▶ _TASK OBJECTIVE_
In the data below, find every line with the string "floats" and pull it out.

----

(** * Ludwig hyperopt execution: a shallow embedding of
      [ludwig/hyperopt/execution.py]

    Python dictionaries are finite maps ([gmap]) with string keys, Python
    floats are finite values (rationals: only their order matters here),
    the two infinities and NaN, with the comparisons of IEEE 754, raised
    exceptions are the [Raise] branch of [result], and the file
    system, the trial table and the instance dictionary are explicit states.
    Functions of third-party libraries (pandas, json, ray) and of modules of
    the repository that the executor only imports are parameters of the
    section that uses them. *)

From Stdlib Require Import ZArith QArith Bool Ascii String List Permutation Sorted.
From stdpp Require Import gmap strings list fin_maps.

Local Open Scope string_scope.
Local Open Scope list_scope.

(** ** Exceptions and results *)

Inductive exn :=
| RuntimeError (msg : string)
| ValueError (msg : string)
| KeyError (key : string)
| TypeError
| IndexError
| AssertionError
| AttributeError (name : string)
| OSError (msg : string)
| ImportError
| NotImplementedError.

Inductive result (A : Type) :=
| Ok (a : A)
| Raise (e : exn).
Arguments Ok {A} a.
Arguments Raise {A} e.

Definition bind {A B} (r : result A) (k : A -> result B) : result B :=
  match r with
  | Ok a => k a
  | Raise e => Raise e
  end.

Notation "'let*' x ':=' c 'in' k" := (bind c (fun x => k))
  (at level 10, x name, c at level 100, k at level 200).

(** [d[k]] on a dictionary: [KeyError] when the key is absent. *)
Definition getitem {V} (d : gmap string V) (k : string) : result V :=
  match d !! k with
  | Some v => Ok v
  | None => Raise (KeyError k)
  end.

(** [k in d]. *)
Definition contains {V} (d : gmap string V) (k : string) : bool :=
  bool_decide (is_Some (d !! k)).

(** ** Constants of [ludwig.constants] *)

Definition MAXIMIZE := "maximize".
Definition MINIMIZE := "minimize".
Definition TRAINING := "training".
Definition VALIDATION := "validation".
Definition TEST := "test".

(** ** Python floats *)

(** A float: a finite value, an infinity or NaN. *)
Inductive pyfloat :=
| Finite (x : Q)
| Infinity (positive : bool)
| NaN.

(** [math.isnan(a)]. *)
Definition isnan (a : pyfloat) : bool :=
  match a with
  | NaN => true
  | _ => false
  end.

Definition Qltb (x y : Q) : bool := negb (Qle_bool y x).

(** [a < b] and [a <= b] on floats: false whenever one side is NaN. *)
Definition float_ltb (a b : pyfloat) : bool :=
  match a, b with
  | NaN, _ | _, NaN => false
  | Finite x, Finite y => Qltb x y
  | Finite _, Infinity positive => positive
  | Infinity positive, Finite _ => negb positive
  | Infinity p, Infinity q => negb p && q
  end.

Definition float_leb (a b : pyfloat) : bool :=
  match a, b with
  | NaN, _ | _, NaN => false
  | Finite x, Finite y => Qle_bool x y
  | Finite _, Infinity positive => positive
  | Infinity positive, Finite _ => negb positive
  | Infinity p, Infinity q => negb p || q
  end.

(** ** Python's [max] and [min] with a key, over a sequence of pairs *)

(** [max(it, key=...)]: the running best is replaced by an item whose key
    is greater ([key(x) > key(best)]), so the first of several largest
    items is kept, and so is a first item whose key is NaN, which nothing
    is greater than. *)
Fixpoint max_from {A} (key : A -> pyfloat) (best : A) (rest : list A) : A :=
  match rest with
  | [] => best
  | x :: r => max_from key (if float_ltb (key best) (key x) then x else best) r
  end.

(** [min(it, key=...)]: the running best is replaced by an item whose key
    is less ([key(x) < key(best)]). *)
Fixpoint min_from {A} (key : A -> pyfloat) (best : A) (rest : list A) : A :=
  match rest with
  | [] => best
  | x :: r => min_from key (if float_ltb (key x) (key best) then x else best) r
  end.

(** Both raise [ValueError] on an empty sequence. *)
Definition py_max {A} (key : A -> pyfloat) (l : list A) : result A :=
  match l with
  | [] => Raise (ValueError "max() arg is an empty sequence")
  | x :: r => Ok (max_from key x r)
  end.

Definition py_min {A} (key : A -> pyfloat) (l : list A) : result A :=
  match l with
  | [] => Raise (ValueError "min() arg is an empty sequence")
  | x :: r => Ok (min_from key x r)
  end.

(** [enumerate(l)]. *)
Fixpoint enumerate_from {A} (i : nat) (l : list A) : list (nat * A) :=
  match l with
  | [] => []
  | x :: r => (i, x) :: enumerate_from (S i) r
  end.

Definition enumerate {A} (l : list A) : list (nat * A) := enumerate_from 0 l.

(** ** Metric extractor *)

(** Training statistics: split -> output feature -> metric -> one value per
    checkpoint.  [None] is Python's [None]. *)
Abbreviation metric_table := (gmap string (list pyfloat)).
Abbreviation feature_table := (gmap string (gmap string (list pyfloat))).
Abbreviation train_stats_t :=
  (gmap string (gmap string (gmap string (list pyfloat)))).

----

▶ _ANSWER FOR THIS EXERCISE_
    floats are finite values (rationals: only their order matters here),
(** ** Python floats *)
(** [a < b] and [a <= b] on floats: false whenever one side is NaN. *)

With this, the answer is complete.